Let all that I am wait quietly before God, for my hope is in him.
He alone is my rock and my salvation, my fortress where I will not be shaken.
My victory and honor come from God alone. He is my refuge, a rock where no enemy can reach me.
O my people, trust in him at all times. Pour out your heart to him, for God is our refuge.
Common people are as worthless as a puff of wind, and the powerful are not what they appear to be. If you weigh them on the scales, together they are lighter than a breath of air.
Don’t make your living by extortion or put your hope in stealing. And if your wealth increases, don’t make it the center of your life.
God has spoken plainly, and I have heard it many times: Power, O God, belongs to you; unfailing love, O Lord, is yours.Surely you repay all people according to what they have done.
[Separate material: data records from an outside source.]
(* ===== verification/Sequence.v ===== *)
(** * The sequence interface: src/src/interface/sequence.c, iterator.c

    [Sequence] is the method table [cobalt_sequence_t]; [SequenceLaws] is what
    a container promises to the code that goes through the table.  The wrappers
    and the generic iterator are verified against the laws only; the containers
    discharge them in their own files. *)
From S2P Require Import Prelude World.

(** The first occurrence of [x], when there is one, is dropped. *)
Fixpoint remove_first (x : Z) (xs : list Z) : list Z :=
  match xs with
  | [] => []
  | y :: ys => if y =? x then ys else y :: remove_first x ys
  end.

Lemma remove_first_length x xs :
  ((x ∈ xs) ∧ length xs = S (length (remove_first x xs))) ∨
  (x ∉ xs ∧ remove_first x xs = xs).
Proof.
  induction xs as [|y ys IH]; simpl; [right; set_solver|].
  destruct (Z.eqb_spec y x) as [->|]; [left; set_solver|].
  destruct IH as [[? ?]|[? ->]]; [left|right]; simpl; split; try set_solver; congruence.
Qed.

(** The same for the first element that satisfies a predicate. *)
Fixpoint remove_first_if (pred : Z → bool) (xs : list Z) : list Z :=
  match xs with
  | [] => []
  | y :: ys => if pred y then ys else y :: remove_first_if pred ys
  end.

Lemma remove_first_if_eqb x xs : remove_first_if (λ y, y =? x) xs = remove_first x xs.
Proof. induction xs as [|y ys IH]; simpl; [done|]. by rewrite IH. Qed.

(** ** The method table *)

Class Sequence (T C : Type) := {
  seq_size : M (world T C) Z;
  seq_is_empty : M (world T C) bool;
  seq_add : Z → M (world T C) unit;
  seq_remove : Z → M (world T C) unit;
  seq_get_at_index : Z → M (world T C) Z
}.

Class SequenceLaws {T C : Type} `{!Sequence T C} (rep : world T C → list Z → Prop) : Prop := {
  seq_obj w xs : rep w xs → is_Some (obj w);
  seq_request w xs : rep w xs → rep (with_request w) xs;
  seq_length w xs : rep w xs → Z.of_nat (length xs) < 2 ^ 64;
  seq_size_spec w xs : rep w xs →
    wp seq_size (λ n w', w' = w ∧ n = Z.of_nat (length xs)) w;
  seq_is_empty_spec w xs : rep w xs →
    wp seq_is_empty (λ b w', w' = w ∧ b = bool_decide (xs = [])) w;
  seq_add_spec w xs x : rep w xs →
    wp (seq_add x) (λ _ w', rep w' (xs ++ [x]) ∨ rep w' xs) w;
  seq_remove_spec w xs x : rep w xs →
    wp (seq_remove x) (λ _ w', rep w' (if x =? NULL then xs else remove_first x xs)) w;
  seq_get_spec w xs i : rep w xs → 0 ≤ i →
    wp (seq_get_at_index i) (λ r w', rep w' xs ∧ r = default NULL (xs !! Z.to_nat i)) w
}.

Section sequence.
Context {T C : Type} `{!Sequence T C}.

(** ** Wrappers of sequence.c *)

Definition cobalt_sequence_size : M (world T C) Z :=
  o <- get_obj ;; match o with None => mret 0 | Some _ => seq_size end.

Definition cobalt_sequence_is_empty : M (world T C) bool :=
  o <- get_obj ;; match o with None => mret true | Some _ => seq_is_empty end.

Definition cobalt_sequence_add (item : Z) : M (world T C) Z :=
  o <- get_obj ;;
  match o with
  | None => mret (-1)
  | Some _ =>
      before <- seq_size ;;
      seq_add item ;;;
      after <- seq_size ;;
      mret (if before <? after then 0 else -1)
  end.

Definition cobalt_sequence_remove (item : Z) : M (world T C) Z :=
  o <- get_obj ;;
  match o with
  | None => mret (-1)
  | Some _ =>
      before <- seq_size ;;
      seq_remove item ;;;
      after <- seq_size ;;
      mret (if after <? before then 0 else -1)
  end.

(** ** The generic iterator of iterator.c *)

Record cobalt_iterator_impl := Iter { index : Z; total : Z }.

Definition generic_has_next (impl : cobalt_iterator_impl) : bool :=
  index impl <? total impl.

Definition generic_next (impl : cobalt_iterator_impl)
    : M (world T C) (Z * cobalt_iterator_impl) :=
  if total impl <=? index impl then mret (NULL, impl)
  else
    item <- seq_get_at_index (index impl) ;;
    mret (item, Iter (wrap64 (index impl + 1)) (total impl)).

(** [None] is the NULL iterator. *)
Definition cobalt_iterator_new_with_allocator : M (world T C) (option cobalt_iterator_impl) :=
  o <- get_obj ;;
  match o with
  | None => mret None
  | Some _ =>
      ok <- request 24 ;;
      if negb ok then mret None
      else
        ok' <- request 32 ;;
        if negb ok' then mret None
        else n <- seq_size ;; mret (Some (Iter 0 n))
  end.

Definition cobalt_iterator_new : M (world T C) (option cobalt_iterator_impl) :=
  cobalt_iterator_new_with_allocator.

Definition cobalt_iterator_has_next (iter : option cobalt_iterator_impl) : bool :=
  match iter with None => false | Some it => generic_has_next it end.

Definition cobalt_iterator_next (iter : option cobalt_iterator_impl)
    : M (world T C) (Z * option cobalt_iterator_impl) :=
  match iter with
  | None => mret (NULL, None)
  | Some it => r <- generic_next it ;; mret (r.1, Some r.2)
  end.

(** The loop [while (cobalt_iterator_has_next(it)) cobalt_iterator_next(it)]
    of a client, collecting what it is given. *)
Definition drain (fuel : nat) (iter : option cobalt_iterator_impl) : M (world T C) (list Z) :=
  loop fuel (λ st : option cobalt_iterator_impl * list Z,
    if cobalt_iterator_has_next st.1 then
      r <- cobalt_iterator_next st.1 ;; mret (inl (r.2, st.2 ++ [r.1]))
    else mret (inr st.2)) (iter, []).

(** ** Clients of the laws *)

Context {rep : world T C → list Z → Prop} `{!SequenceLaws rep}.

Lemma wp_sequence_add w xs x :
  rep w xs →
  wp (cobalt_sequence_add x) (λ r w',
    (r = 0 ∧ rep w' (xs ++ [x])) ∨ (r = -1 ∧ rep w' xs)) w.
Proof.
  intros Hrep. unfold cobalt_sequence_add. wp_steps.
  destruct (seq_obj _ _ Hrep) as [o ->].
  wp_step. eapply wp_mono; [by apply seq_size_spec|]. intros n w' [-> ->]. wp_step.
  eapply wp_mono; [by apply seq_add_spec|]. intros _ w1 [H1|H1]; wp_step;
    (eapply wp_mono; [by apply seq_size_spec|]); intros m w2 [-> ->]; wp_step.
  - left. split; [|done]. rewrite length_app; simpl.
    by rewrite (proj2 (Z.ltb_lt _ _)) by lia.
  - right. split; [|done]. by rewrite Z.ltb_irrefl.
Qed.

Lemma wp_sequence_remove w xs x :
  rep w xs → x ≠ NULL →
  wp (cobalt_sequence_remove x) (λ r w', rep w' (remove_first x xs) ∧
    r = if bool_decide (x ∈ xs) then 0 else -1) w.
Proof.
  intros Hrep Hx. unfold cobalt_sequence_remove. wp_steps.
  destruct (seq_obj _ _ Hrep) as [o ->].
  wp_step. eapply wp_mono; [by apply seq_size_spec|]. intros n w' [-> ->]. wp_step.
  eapply wp_mono; [by apply seq_remove_spec|]. intros u w1.
  rewrite (proj2 (Z.eqb_neq _ _) Hx). intros H1. wp_step.
  eapply wp_mono; [by apply seq_size_spec|]. intros m w2 [-> ->]. wp_step.
  split; [done|]. destruct (remove_first_length x xs) as [[Hin Hl]|[Hin Hl]].
  - rewrite bool_decide_true by done. by rewrite (proj2 (Z.ltb_lt _ _)) by lia.
  - rewrite bool_decide_false, Hl by done. by rewrite Z.ltb_irrefl.
Qed.

Lemma wp_drain w xs i fuel (acc : list Z) :
  rep w xs → acc = take i xs → (i <= length xs)%nat → (length xs - i < fuel)%nat →
  wp (loop fuel (λ st : option cobalt_iterator_impl * list Z,
        if cobalt_iterator_has_next st.1 then
          r <- cobalt_iterator_next st.1 ;; mret (inl (r.2, st.2 ++ [r.1]))
        else mret (inr st.2))
        (Some (Iter (Z.of_nat i) (Z.of_nat (length xs))), acc))
     (λ r w', r = xs ∧ rep w' xs) w.
Proof.
  intros Hrep -> Hi Hf.
  eapply (wp_loop (λ st w, rep w xs ∧ ∃ i, (i <= length xs)%nat ∧
      st = (Some (Iter (Z.of_nat i) (Z.of_nat (length xs))), take i xs))
    (λ st _, length xs - length st.2)%nat); [eauto| |].
  { simpl. rewrite length_take. lia. }
  clear w i Hrep Hi Hf. intros ? w [Hrep (i & Hi & ->)]. simpl.
  unfold generic_has_next; simpl.
  pose proof (seq_length _ _ Hrep).
  destruct (Z.ltb_spec (Z.of_nat i) (Z.of_nat (length xs))).
  - unfold generic_next; simpl. rewrite (proj2 (Z.leb_gt _ _)) by done.
    wp_steps. eapply wp_mono; [apply seq_get_spec; [done|lia]|].
    intros x w' [Hrep' ->]. wp_steps. rewrite Nat2Z.id, wrap64_small by lia.
    destruct (lookup_lt_is_Some_2 xs i) as [x Hx]; [lia|]. rewrite Hx; simpl.
    rewrite <- (take_S_r _ _ _ Hx). split; [split; [done|]|].
    + exists (S i). split; [lia|]. do 3 f_equal. lia.
    + rewrite !length_take. lia.
  - wp_step. split; [|done]. apply take_ge. lia.
Qed.

Lemma wp_iterate w xs :
  rep w xs →
  wp (it <- cobalt_iterator_new ;;
      r <- drain (S (length xs)) it ;; mret (it, r))
     (λ p w', rep w' xs ∧ match p.1 with Some _ => p.2 = xs | None => p.2 = [] end) w.
Proof.
  intros Hrep. unfold cobalt_iterator_new, cobalt_iterator_new_with_allocator, drain.
  wp_steps. destruct (seq_obj _ _ Hrep) as [o ->]. wp_steps.
  apply seq_request in Hrep as Hrep1. apply seq_request in Hrep1 as Hrep2.
  apply wp_request; intros _; wp_steps; [|by wp_steps].
  apply wp_request; intros _; wp_steps; [|by wp_steps].
  eapply wp_mono; [by apply seq_size_spec|]. intros n w' [-> ->]. wp_steps.
  eapply wp_mono; [apply (wp_drain _ xs 0 _ []); [done..|lia|lia]|].
  intros r w' [-> Hrep']. by wp_step.
Qed.
End sequence.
I used the biblical accounts of two important women Hannah (I Samuel 1 and 2) and Elizabeth (Luke 1 and 2) who waited for God to act. Women in Bible times had one primary function according to their culture: to marry and bear children. Hannah and Elizabeth had failed in their primary reason to exist and both were heart-broken. Both were considered “barren,” which means empty and bereft; and Elizabeth was past child-bearing age. We know the end of their stories. Hannah was enabled to conceive specifically in answer to her own prayer. Elizabeth heard (through her doubting husband) an angel’s assurance of a coming child. But they both experienced a season of waiting.

This song poem makes it clear that waiting for God is a common experience in the believer’s life. David was experiencing severe anxiety and needed God to intervene. He was waiting for the Lord.
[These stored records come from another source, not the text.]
(** What the call returns and leaves behind, on the list itself. *)
Definition spec (o : op) (w : vworld) (xs : list Z) (r : Z) (xs' : list Z) : Prop :=
  match o with
  | OPush x => (r = 0 ∧ xs' = xs ++ [x]) ∨ (r = -1 ∧ xs' = xs ∧ starved w (grown_bytes w))
  | OGet i => r = default NULL (xs !! Z.to_nat i) ∧ xs' = xs
  | OSet i x => if decide (Z.to_nat i < length xs)%nat
                then r = 0 ∧ xs' = <[Z.to_nat i := x]> xs else r = -1 ∧ xs' = xs
  | ORemoveAt i => r = 0 ∧ xs' = delete (Z.to_nat i) xs
  | ORemove x => r = 0 ∧ xs' = if x =? NULL then xs else remove_first x xs
  | OReserve n => xs' = xs ∧
      (r = 0 ∨ (r = -1 ∧ (max_cap < n ∨ starved w (n * sizeof_ptr))))
  | OShrink => xs' = xs ∧
      (r = 0 ∨ (r = -1 ∧ starved w (Z.of_nat (length xs) * sizeof_ptr)))
  | OSize => r = Z.of_nat (length xs) ∧ xs' = xs
  | OIsEmpty => r = Z.b2z (bool_decide (xs = [])) ∧ xs' = xs
  end.

Lemma vector_refines : refines run spec rep op_ok.
Proof.
  intros o w xs Hrep Hok. destruct o; simpl in *; wp_steps.
  - eapply wp_mono; [by apply wp_push|]. naive_solver.
  - eapply wp_mono; [by apply wp_vget|]. naive_solver.
  - eapply wp_mono; [by apply wp_vset|]. simpl. intros r w'. case_decide; naive_solver.
  - eapply wp_mono; [by apply wp_vremove_at|]. intros ? ? ?. wp_step. eauto.
  - eapply wp_mono; [by apply wp_vremove|]. intros ? ? ?. wp_step. eauto.
  - eapply wp_mono; [by apply wp_vreserve|]. naive_solver.
  - eapply wp_mono; [by apply wp_vshrink|]. naive_solver.
  - unfold cobalt_vector_size. destruct (id Hrep) as (_ & v & Hobj & Hv). wp_steps.
    rewrite Hobj. exists xs. split; [|done]. split; [apply Hv|done].
  - unfold cobalt_vector_is_empty. destruct (id Hrep) as (_ & v & Hobj & Hv). wp_steps.
    rewrite Hobj. exists xs. split; [|done]. split; [|done]. f_equal.
    rewrite (ok_size _ _ Hv). by destruct xs.
Qed.

(** C29: A vector with any initial capacity.  Whatever the allocator does (it
    never grants a block beyond [PTRDIFF_MAX], and it grants the item array that
    a positive capacity asks for at the creation), either the creation is
    refused, or every call of any sequence of pushes, indexed reads and writes,
    removals, [reserve], [shrink_to_fit], size queries and tests for emptiness
    returns what the same call on a plain list returns; a push, a [reserve] or a
    [shrink_to_fit] that fails leaves the elements alone and fails only when
    memory is short or the capacity asked for cannot be expressed in bytes. *)
Theorem vector_session orc cap os :
  sane orc → 0 ≤ cap → (0 < cap → orc 1%nat (cap * sizeof_ptr) = true) → Forall op_ok os →
  wp (cobalt_vector_create cap) (λ ok w,
    if ok then behaves run spec os w [] (λ w' _, wp cobalt_vector_destroy (λ _ w'', obj w'' = None) w')
    else obj w = None) (world0 orc).
Proof.
  intros Hs Hcap Hitems Hos. eapply wp_mono; [by apply wp_vcreate|]. intros [] w; [|done].
  intros [[Hlt Hno]|Hrep]; [specialize (Hitems Hlt); simpl in Hno; congruence|].
  eapply (refines_all _ _ _ _ vector_refines); [done|done|].
  intros w' xs (_ & v & Ho & _). unfold cobalt_vector_destroy. wp_steps. by rewrite Ho.
Qed.

Lemma vector_session_witness :
  wp (cobalt_vector_create 2) (λ ok w,
    if ok then behaves run spec [OPush 5; OPush 6; OPush 8; OSet 0 7; OGet 0; ORemoveAt 0; OIsEmpty; OReserve 10] w []
      (λ w' _, wp cobalt_vector_destroy (λ _ w'', obj w'' = None) w')
    else obj w = None) (world0 (λ _ n, n <? 2 ^ 63)).
Proof.
  apply vector_session; [intros k n Hn; by apply Z.ltb_lt|lia|reflexivity|]. repeat constructor; simpl; lia.
Defined.

(** The item array of a vector created with a positive capacity is not
    checked: when that allocation is refused, [cobalt_vector_create] still
    returns a vector, and the first push writes through the null array. *)
Theorem vector_create_unchecked cap x orc :
  0 < cap ≤ max_cap → orc 0%nat sizeof_vector = true → (∀ n, orc 1%nat n = false) →
  (ok <- cobalt_vector_create cap ;; cobalt_vector_push x) (world0 orc) = Fault NullDeref.
Proof.
  intros [Hpos Hcap] Ho0 Ho1. unfold cobalt_vector_create, cobalt_vector_create_with_allocator.
  unfold mbind, request. simpl. rewrite Ho0. simpl.
  rewrite (proj2 (Z.ltb_ge _ _) Hcap), (proj2 (Z.ltb_lt _ _) Hpos). simpl. rewrite Ho1.
  unfold mret, set_obj, cobalt_vector_push, get_obj, vector_push_internal, deref.
  repeat (unfold mbind; simpl). rewrite (proj2 (Z.leb_gt cap 0)) by lia. done.
Qed.

Lemma vector_create_unchecked_witness :
  (ok <- cobalt_vector_create 4 ;; cobalt_vector_push 9)
    (world0 (λ k _, Nat.eqb k 0)) = Fault NullDeref.
Proof. apply vector_create_unchecked; [vm_compute; by split|done|done]. Defined.

End Vector.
  1. The poem affirms that God ALONE can resolve our dilemma. Many times, other people can’t really help (they are “lighter than a puff of air,” v. 9). Wealth won’t insulate us from our problems (v. 10). Self-effort is often futile (especially if we use dishonest means, v. 10).
  2. We are invited to honestly approach God and ask for his help. “Pour out your heart to him.” (v. 8)
  3. God’s help is dependable and solid. David uses metaphors of “rock,” “fortress” and “refuge” to speak of the safety and shelter of God’s presence. God will certainly rescue him and provide the “salvation,” “victory,” and “honor” needed.
  4. God is worthy of our trust. “Trust in him at all times,” advises the Shepherd King, who certainly had tested God’s ability and reliability in hard circumstances. God is described as exhibiting “power” and “unfailing love.”
  5. Therefore, a wise response to desperate circumstances is to “wait quietly for the Lord.” (vv. 1 and 5) David knows that in the shelter of The Mighty Fortress, he “will not be shaken.” He counsels “hope” in all circumstances.

Reflecting on the biblical accounts of Hannah, mother of Samuel and Elizabeth, mother of John the Baptizer, we can see that God’s timing was perfect in their lives. Samuel was born at just the right time to anoint and advise the first two kings of Israel. He was the last of the judges and the first of the prophets who counseled and warned the royal leaders. John the Baptizer was born at just the right time to prepare the hearts of the Jewish people for Messiah Jesus and to inaugurate His unique ministry by baptism.

God has his appointed seasons in our lives to withhold and to give, to stretch us by waiting and to delight us with his deliverance. “Wait quietly for the Lord.”